I was afraid the class would be 50 minutes of continuous running (which would be hard for me right now), but it’s not. Runners who can run a 5k should be able to complete this class.

Runners who aren’t at a 5k could probably also complete the class since the interval/recover formula is similar to the walk/run strategy people should use to build up to a 5k. They’ll just need to be cautious and make sure their running segments are appropriately slow. Class may be more enjoyable for those who can comfortably run 3 miles going in. I recommend talking to the instructor before class if you hope to use it to begin running. Kristen was familiar with previous participants and checked in with people about old injuries and encouraged those who made modifications; I suspect she’d be very helpful if a beginner showed up with questions.

Sample Workout

Here’s how the intervals were structured the day I went:

  • Warm up
  • 45 second intervals at 1 minute per mile slower than PR pace with one-minute recovery in between. With each subsequent interval, the incline went up by 1%. Treadmill started flat and ended after the 9th interval at an 8% incline.
  • Two minute recovery.
  • 45 second intervals with a 90 second recovery, starting at 8% incline and reducing incline by 1% AND speeding up .3 mph on the treadmill with each subsequent interval.
  • Two minute recovery / cool down.
  • Some abdominal work and stretching.


Who would love it?

Great for runners looking for guided interval work, or people who run for fitness and want a great cardio workout. It’s motivating to be in a group and (like any exercise class) it may be easier to do more and stick with the entire workout when you’re in a group setting guided by an instructor.

It can be easy to get into a rut with intervals; for example, I almost never use incline and tend to favor 400 meter repeats on the track. Attending Precision Running is a good way to keep it fresh and complete a variety of vetted workouts with the added accountability of a group setting.


Know before you go

It’s helpful to know your 1 minute PR pace prior to class. See how far you make it around a track in 1 minute, or use the treadmill, or use a GPS watch outside. Here’s a pace calculator that might help: http://www.coolrunning.com/engine/4/4_1/96.shtml

This class takes place on the treadmill bank in the regular cardio machine area.

Bring a towel to use during class and to lay on the treadmill for ab exercises if needed.

It says online that headphones are required, but we didn’t use them for our class.

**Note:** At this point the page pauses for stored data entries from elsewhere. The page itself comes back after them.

Definition attempts_ok (d : Db) : Prop :=
  forall id iv, db_invocations d !! id = Some iv -> attempt_ok iv.

Lemma attempts_set d id iv :
  attempts_ok d -> attempt_ok iv -> attempts_ok (set_invocations (<[id:=iv]> (db_invocations d)) d).
Proof.
  intros HI Hiv id' iv' Hid. cbn in Hid. apply lookup_insert_Some in Hid as [[_ <-]|[_ ?]]; [done|by eapply HI].
Qed.

Lemma attempts_update id cond f :
  (forall iv, attempt_ok iv -> attempt_ok (f iv)) ->
  preserves attempts_ok (sql_update t_invocations id cond f).
Proof.
  intros Hf s n s' [(_ & -> & _)|(_ & iv & Hid & _ & _ & _ & ->)]%sql_update_ok HI; [done|].
  apply attempts_set; [done|]. apply Hf. by eapply HI.
Qed.

Lemma attempts_insert id iv : attempt_ok iv -> preserves attempts_ok (sql_insert t_invocations id iv).
Proof. intros Hiv s u s' (_ & _ & _ & _ & ->)%sql_insert_ok HI. by apply attempts_set. Qed.

Lemma attempts_delete cond : preserves attempts_ok (sql_delete_where t_invocations cond).
Proof.
  intros s u s' [[-> _]|(_ & _ & ->)]%sql_delete_where_ok HI; [done|].
  intros id iv Hid. cbn in Hid. apply map_lookup_filter_Some in Hid as [? _]. by eapply HI.
Qed.

Lemma attempt_endLease status notBefore terminal iv :
  attempt_ok iv -> attempt_ok (endLease status notBefore terminal iv).
Proof. intros [? _]. split; [done|]. by intros []. Qed.

Lemma attempt_close status now iv : attempt_ok iv -> attempt_ok (closeInvocationRow status now iv).
Proof. by intros [? ?]. Qed.

#[export] Hint Resolve attempts_delete : preserve.
#[export] Hint Extern 1 (preserves attempts_ok (sql_insert t_invocations _ _)) =>
  apply attempts_insert; split; [done|by intros []] : preserve.
#[export] Hint Extern 1 (preserves attempts_ok (sql_update t_invocations _ _ _)) =>
  apply attempts_update; intros ? ?; first [by apply attempt_endLease | by apply attempt_close] : preserve.

Section Leases.
Context `{Env}.

(** The rows still to be leased have been attempted if their lease is live. *)
Definition attempted (now : Z) (rows : list (string * InvocationRow)) (d : Db) : Prop :=
  forall id iv iv', (id, iv) ∈ rows -> leaseLapsed iv now = false ->
    db_invocations d !! id = Some iv' -> 1 <= iv_attempts iv'.

Lemma leaseOne_attempts machineID consumerID now ttl id iv rows r s s' :
  leaseOne machineID consumerID now ttl (id, iv) s = (inr r, s') -> attempt_ok iv ->
  attempts_ok (st_db s) -> attempted now ((id, iv) :: rows) (st_db s) ->
  attempts_ok (st_db s') /\ attempted now rows (st_db s').
Proof.
  intros Hl [Hiv _] HI HA. unfold leaseOne in Hl. tx_inv Hl.
  set (fresh := leaseLapsed iv now) in *.
  set (attempts := if fresh && negb (maxInvocationAttempts <=? iv_attempts iv)
    then iv_attempts iv + 1 else iv_attempts iv) in *.
  assert (fresh = true -> 1 <= attempts <= maxInvocationAttempts) as Hfresh.
  { intros ->. unfold attempts. simpl. unfold maxInvocationAttempts in *.
    destruct (Z.leb_spec 3 (iv_attempts iv)); simpl; lia. }
  assert (attempts_ok (st_db s0) /\ attempted now rows (st_db s0)) as [HI0 HA0].
  { apply sql_update_ok in Hm0 as [(_ & -> & _)|(_ & iv' & Hid & _ & _ & _ & ->)].
    - split; [done|]. intros k x x' Hk. apply (HA k x x'). set_solver.
    - cbn in Hid. assert (1 <= (if fresh then attempts else iv_attempts iv') <= maxInvocationAttempts) as Hok.
      { destruct fresh eqn:Hf; [by apply Hfresh|].
        split; [|destruct (HI id iv' Hid); lia].
        apply (HA id iv iv'); [set_solver|exact Hf|done]. }
      split.
      + apply attempts_set; [done|]. split; cbn; [lia|intros _; lia].
      + intros k x x' Hk Hx Hx'. cbn in Hx'. apply lookup_insert_Some in Hx' as [[_ <-]|[_ Hx']].
        * cbn. lia.
        * apply (HA k x x'); [set_solver|done|done]. }
  split; by step_back Hm1.
Qed.

Lemma lease_loop_attempts machineID consumerID now ttl rows r s s' :
  collect rows (leaseOne machineID consumerID now ttl) s = (inr r, s') ->
  (forall id iv, (id, iv) ∈ rows -> attempt_ok iv) ->
  attempts_ok (st_db s) -> attempted now rows (st_db s) -> attempts_ok (st_db s').
Proof.
  revert r s. induction rows as [|[id iv] rows IH]; intros r s Hl Hrows HI HA; cbn [collect] in Hl; tx_inv Hl; [done|].
  apply (leaseOne_attempts _ _ _ _ _ _ rows) in Hm as [HI0 HA0]; [| |done|done].
  - eapply IH; [done| |done|done]. intros k x Hk. eapply Hrows. apply elem_of_cons. by right.
  - eapply Hrows. apply elem_of_cons. by left.
Qed.

Lemma lease_attempts machineID consumerID now ttl limit :
  keeps attempts_ok (LeaseInvocations machineID consumerID now ttl limit).
Proof.
  unfold LeaseInvocations. keep. intros s r s' Hl HI. tx_inv Hl.
  match type of Hl with collect _ _ ?x = _ => assert (attempts_ok (st_db x)) as HI0 end.
  { step_back Hm2. step_back Hm1. step_back Hm0. by step_back Hm. }
  assert (forall id iv n, (id, iv) ∈ take n (orderBy (fun kv => (iv_created_at kv.2, kv.1))
    (filter (fun kv => leasable (st_db s3) machineID consumerID now kv.2 = true)
      (map_to_list (db_invocations (st_db s3))))) -> db_invocations (st_db s3) !! id = Some iv) as Hrow.
  { intros id iv n (i & Hin & _)%elem_of_take. apply list_elem_of_lookup_2, elem_of_sortBy in Hin.
    apply list_elem_of_filter in Hin as [_ Hin]. by apply elem_of_map_to_list. }
  eapply lease_loop_attempts; [exact Hl| |done|].
  - intros id iv Hin%Hrow. by eapply HI0.
  - intros id iv iv' Hin%Hrow Hlive Hiv'. rewrite Hin in Hiv'. injection Hiv' as <-.
    destruct (HI0 id iv Hin) as [_ H1]. apply H1.
    unfold leaseLapsed in Hlive. by destruct (iv_lease_until iv).
Qed.
#[local] Hint Resolve lease_attempts : preserve.

#[export] Instance attempts_invariant : RelayInvariant attempts_ok.
Proof. split; [split; [intros p d HI; exact HI|intros op; keep_op]|]. by intros ? ?. Qed.
End Leases.

(** ** No negative shift *)

Definition no_panic {A} (m : M A) : Prop := forall s s', m s <> (inl ErrPanic, s').

Lemma no_panic_bind {A B} (m : M A) (k : A -> M B) :
  no_panic m -> (forall a, no_panic (k a)) -> no_panic (m ≫= k).
Proof.
  intros Hm Hk s s'. unfold mbind, M_bind. destruct (m s) as [[e|a] s1] eqn:H1.
  - intros [= -> ->]. by apply Hm in H1.
  - apply Hk.
Qed.

Lemma no_panic_ret {A} (a : A) : no_panic (mret a).
Proof. by intros s s'. Qed.
Lemma no_panic_reject b e : e <> ErrPanic -> no_panic (reject_if b e).
Proof. intros He s s'. destruct b; simpl; [|done]. intros [= ? _]. done. Qed.
Lemma no_panic_query {A} (f : Db -> A) : no_panic (query f).
Proof. by intros s s'. Qed.
Lemma no_panic_put f : no_panic (put_db f).
Proof. by intros s s'. Qed.

Lemma no_panic_throw {A} e : e <> ErrPanic -> no_panic (throw (A:=A) e).
Proof. intros He s s' [= ? _]. done. Qed.

(** The same at one state. *)
Definition no_panic_at {A} (m : M A) (s : St) : Prop := forall s', m s <> (inl ErrPanic, s').

Lemma no_panic_then {A B} (m : M A) (k : A -> M B) s :
  no_panic m -> (forall a s1, m s = (inr a, s1) -> no_panic_at (k a) s1) -> no_panic_at (m ≫= k) s.
Proof.
  intros Hm Hk s'. unfold mbind, M_bind. destruct (m s) as [[e|a] s1] eqn:H1.
  - intros [= -> ->]. by apply Hm in H1.
  - by apply Hk.
Qed.

Lemma no_panic_transact {A} (m : M A) s : no_panic_at m s -> no_panic_at (transact m) s.
Proof.
  intros Hm s'. unfold transact. destruct (m s) as [[e|a] s1] eqn:H1; [|done].
  intros [= -> _]. by apply Hm in H1.
Qed.

Ltac no_panics :=
  repeat lazymatch goal with
  | |- no_panic (mbind _ _) => apply no_panic_bind; [|intros ?]
  | |- no_panic (mret _) => apply no_panic_ret
  | |- no_panic (reject_if _ _) => apply no_panic_reject; discriminate
  | |- no_panic (throw _) => apply no_panic_throw; discriminate
  | |- no_panic (query _) => apply no_panic_query
  | |- no_panic (put_db _) => apply no_panic_put
  | |- no_panic (match ?x with _ => _ end) => destruct x
  | |- no_panic ?m => let h := head_of m in unfold h; cbv beta zeta
  end.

Definitely bring a water bottle!

Note for those doing half marathon / marathon training

I ran fewer than 3 miles in the 50-minute class because of the recovery time between intervals. The time spent at high effort (18 intervals of 45 seconds each) only added up to 13 and a half minutes, so probably only about 1.5 miles of my total class distance was hard running. Based on my own personal experience training for race distances, that interval mileage is close to what you might find in a 5k training plan and less than what you’d commonly find training for longer race distances. My most successful half marathon was after using a plan that had me doing 3 miles of intervals once a week, about 5-6 miles of total running with recovery. On the other hand, before my first half marathon I didn’t do any interval training at all and this class would have helped immensely. You should be the judge of whether this amount of interval training jives with your current running base and training plan.

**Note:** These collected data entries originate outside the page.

(* ===== verification/Gateway.v ===== *)
(** * What a request can do

    Every request ends as a sequence of store operations that the
    authenticated machine may perform, each for an endpoint it owns; a request
    that is not authenticated leaves the tables as they were; and no request
    takes the store out of the states the relay can be in. *)

From S2P Require Import Prelude Notifier GoTime RateLimit Quota Text Sha256 Tables Tx Sessions Pending.
From S2P Require Import Invocations Rooms Claims Roles Directory Messages Deliveries QuotaInv Relay.
From S2P Require Import QuotaOps Rights Access Atomic Auth Authn Http.
Open Scope Z_scope.

(** ** Authorised operations *)

(** What machine [m] may ask of the store: operations in its own name, for
    endpoints its enrollment gives it, and public reads. *)
Definition authorized (a : Authenticator) (m : string) (op : Op) : Prop :=
  let owns e := AllowsEndpoint a m e = true in
  match op with
  | OpAssertEndpointOwnership m' e _ => m' = m /\ owns e
  | OpAdvertiseEndpoints m' es _ _ => m' = m /\ Forall owns es
  | OpDoctorAttachments m' _ => m' = m
  | OpRequestInvocation input => in_SenderMachineID input = m /\ owns (in_FromEndpoint input)
  | OpLeaseInvocations m' _ _ _ _ => m' = m
  | OpReportInvocation m' _ _ _ _ _ => m' = m
  | OpRejectInvocation m' _ _ _ _ => m' = m
  | OpCreateConversationIdempotent input => cc_MachineID input = m /\ owns (cc_CreatorEndpoint input)
  | OpApplyControl input => ci_ActorMachineID input = m /\ owns (ci_ActorEndpoint input)
  | OpControlAudit _ m' e _ => m' = m /\ owns e
  | OpSetConversationDisplayName input => sd_ActorMachineID input = m /\ owns (sd_ActorEndpoint input)
  | OpReserveTelegramClaim input => ti_MachineID input = m /\ owns (ti_Endpoint input)
  | OpCompleteTelegramClaim _ m' _ => m' = m /\ owns TelegramGatewayEndpoint
  | OpPendingTelegramClaims m' _ _ _ => m' = m /\ owns TelegramGatewayEndpoint
  | OpUnclaimedNamedConversations m' _ _ => m' = m /\ owns TelegramGatewayEndpoint
  | OpSessionTopic m' e _ => m' = m /\ owns e
  | OpBindRoleToSession m' _ e _ _ => m' = m /\ owns e
  | OpRegisterRoleProfile input => rr_MachineID input = m
  | OpListAddressableRoles _ _ _ | OpResolveAddressableRole _ _ | OpRecipientMachines _ _ => True
  | OpConversationsForMachine m' _ => m' = m
  | OpAuthorizeSender _ m' e _ => m' = m /\ owns e
  | OpAppendMessage input => ai_SenderMachineID input = m /\ owns (ai_FromEndpoint input)
  | OpAppendTelegramInbound input => tg_SenderMachineID input = m /\ owns TelegramGatewayEndpoint
  | OpSendDirectMessage input => dm_SenderMachineID input = m
  | OpLeaseDeliveries m' _ e _ _ _ _ => m' = m /\ owns e
  | OpAckDelivery m' e _ _ _ _ => m' = m /\ owns e
  | _ => False
  end.

Section Confined.
Context `{Env}.

Definition acts (P : Op -> Prop) (s s' : St) : Prop := exists op r, P op /\ run_op op s = (r, s').

Definition confined (P : Op -> Prop) (h : H) : Prop := forall s r s', h s = (r, s') -> rtc (acts P) s s'.

Context (P : Op -> Prop).

Lemma confined_json status payload : confined P (writeJSON status payload).
Proof. intros s r s' [= _ <-]. apply rtc_refl. Qed.

Lemma confined_store_error e : confined P (writeStoreError e).
Proof. intros s r s'. destruct e; intros [= _ <-]; apply rtc_refl. Qed.

Lemma confined_wakes wakes h : confined P h -> confined P (withWakes wakes h).
Proof.
  intros Hh s r s'. unfold withWakes. destruct (h s) as [r1 s1] eqn:E. intros [= _ <-]. by eapply Hh.
Qed.

(** The operation [op] leaves the state that the method [m] leaves. *)
Definition runs {A} (op : Op) (m : M A) : Prop := forall s, (run_op op s).2 = (m s).2.

Lemma runs_void {A} op (m : M A) : run_op op = void m -> runs op m.
Proof.
  intros Hop s. rewrite Hop. unfold void, mbind, M_bind. by destruct (m s) as [[e|a] s1].
Qed.

Lemma runs_acts {A} op (m : M A) r s s' : runs op m -> P op -> m s = (r, s') -> acts P s s'.
Proof.
  intros Hop HP Hm. exists op, (run_op op s).1. split; [done|].
  specialize (Hop s). rewrite Hm in Hop. simpl in Hop. rewrite <-Hop. by destruct (run_op op s).
Qed.

Lemma confined_call {A} (m : M A) k op :
  runs op m -> P op -> (forall a, confined P (k a)) -> confined P (call m k).
Proof.
  intros Hop HP Hk s r s'. unfold call. destruct (m s) as [[e|a] s1] eqn:E;
    apply (runs_acts _ _ _ _ _ Hop HP) in E.
  - intros Hr. eapply rtc_l; [exact E|]. destruct e; first
      [by apply (confined_json 0 NoPayload) in Hr | by apply (confined_store_error _) in Hr].
  - intros Hr. eapply rtc_l; [exact E|]. by eapply Hk.
Qed.
End Confined.

Create HintDb confine.
#[export] Hint Resolve confined_json confined_store_error : confine.

(** The operation a store method is run as. *)
Ltac op_of m :=
  lazymatch m with
  | AssertEndpointOwnership ?m ?e ?now => constr:(OpAssertEndpointOwnership m e now)
  | AdvertiseEndpoints ?m ?es ?now ?ttl => constr:(OpAdvertiseEndpoints m es now ttl)
  | RequestInvocation ?i => constr:(OpRequestInvocation i)
  | LeaseInvocations ?m ?c ?now ?ttl ?l => constr:(OpLeaseInvocations m c now ttl l)
  | ReportInvocation ?m ?i ?t ?g ?a ?now => constr:(OpReportInvocation m i t g a now)
  | RejectInvocation ?m ?i ?t ?g ?now => constr:(OpRejectInvocation m i t g now)
  | CreateConversationIdempotent ?i => constr:(OpCreateConversationIdempotent i)
  | ApplyControl ?i => constr:(OpApplyControl i)
  | ControlAudit ?c ?m ?e ?now => constr:(OpControlAudit c m e now)
  | SetConversationDisplayName ?i => constr:(OpSetConversationDisplayName i)
  | ReserveTelegramClaim ?i => constr:(OpReserveTelegramClaim i)
  | CompleteTelegramClaim ?c ?m ?now => constr:(OpCompleteTelegramClaim c m now)
  | PendingTelegramClaims ?m ?now ?l ?a => constr:(OpPendingTelegramClaims m now l a)
  | UnclaimedNamedConversations ?m ?now ?l => constr:(OpUnclaimedNamedConversations m now l)
  | SessionTopic ?m ?e ?now => constr:(OpSessionTopic m e now)
  | BindRoleToSession ?m ?r ?e ?now ?ttl => constr:(OpBindRoleToSession m r e now ttl)
  | RegisterRoleProfile ?i => constr:(OpRegisterRoleProfile i)
  | ListAddressableRoles ?c ?l ?now => constr:(OpListAddressableRoles c l now)
  | ResolveAddressableRole ?n ?now => constr:(OpResolveAddressableRole n now)
  | RecipientMachines ?i ?now => constr:(OpRecipientMachines i now)
  | ConversationsForMachine ?m ?now => constr:(OpConversationsForMachine m now)
  | AuthorizeSender ?c ?m ?e ?now => constr:(OpAuthorizeSender c m e now)
  | AppendMessage ?i => constr:(OpAppendMessage i)
  | AppendTelegramInbound ?i => constr:(OpAppendTelegramInbound i)
  | SendDirectMessage ?i => constr:(OpSendDirectMessage i)
  | LeaseDeliveries ?m ?c ?e ?v ?now ?ttl ?l => constr:(OpLeaseDeliveries m c e v now ttl l)
  | AckDelivery ?m ?e ?d ?t ?g ?now => constr:(OpAckDelivery m e d t g now)
  end.

(** [confine] walks through a handler; each store call must be authorised by the
    checks passed before it. *)
Ltac authorized_tac := bool_hyps; cbn; solve [done | split; [done|eassumption] | split; [done|by apply forallb_Forall]].
Ltac confine_step :=
  lazymatch goal with
  | |- confined _ (writeError _ _) => apply confined_json
  | |- confined _ (writeJSON _ _) => apply confined_json
  | |- confined _ (withWakes _ _) => apply confined_wakes
  | |- confined _ (call ?m _) =>
      let op := op_of m in
      apply (confined_call _ m _ op); [first [by apply runs_void | intros ?; reflexivity]|authorized_tac|intros ?]
  | |- confined _ (match ?x with _ => _ end) => destruct x eqn:?
  | |- confined _ (let _ := _ in _) => cbv zeta
  | |- confined _ (?f _) => cbv beta
  end.
Ltac confine := repeat (first [solve [auto with confine nocore] | confine_step]).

PS – Check Out My New Shoes!

If you’ve been following my spring plantar fasciitis drama you might remember that Dr. Caddoo recommended I get very flexible minimalist shoes to run in and ease into them slowly while building up the muscles in my feet.

My new Vapor Glove 2 shoes by Merrell are definitely flexible. They’ve got basically no cushion, lots of wiggle room in the toe box, and bend easily enough to allow my foot its natural range of motion while I run.

My feet feel great after using them in Precision Running, but I’m going to start by using them every other run to make sure I’m building muscles and easing into them.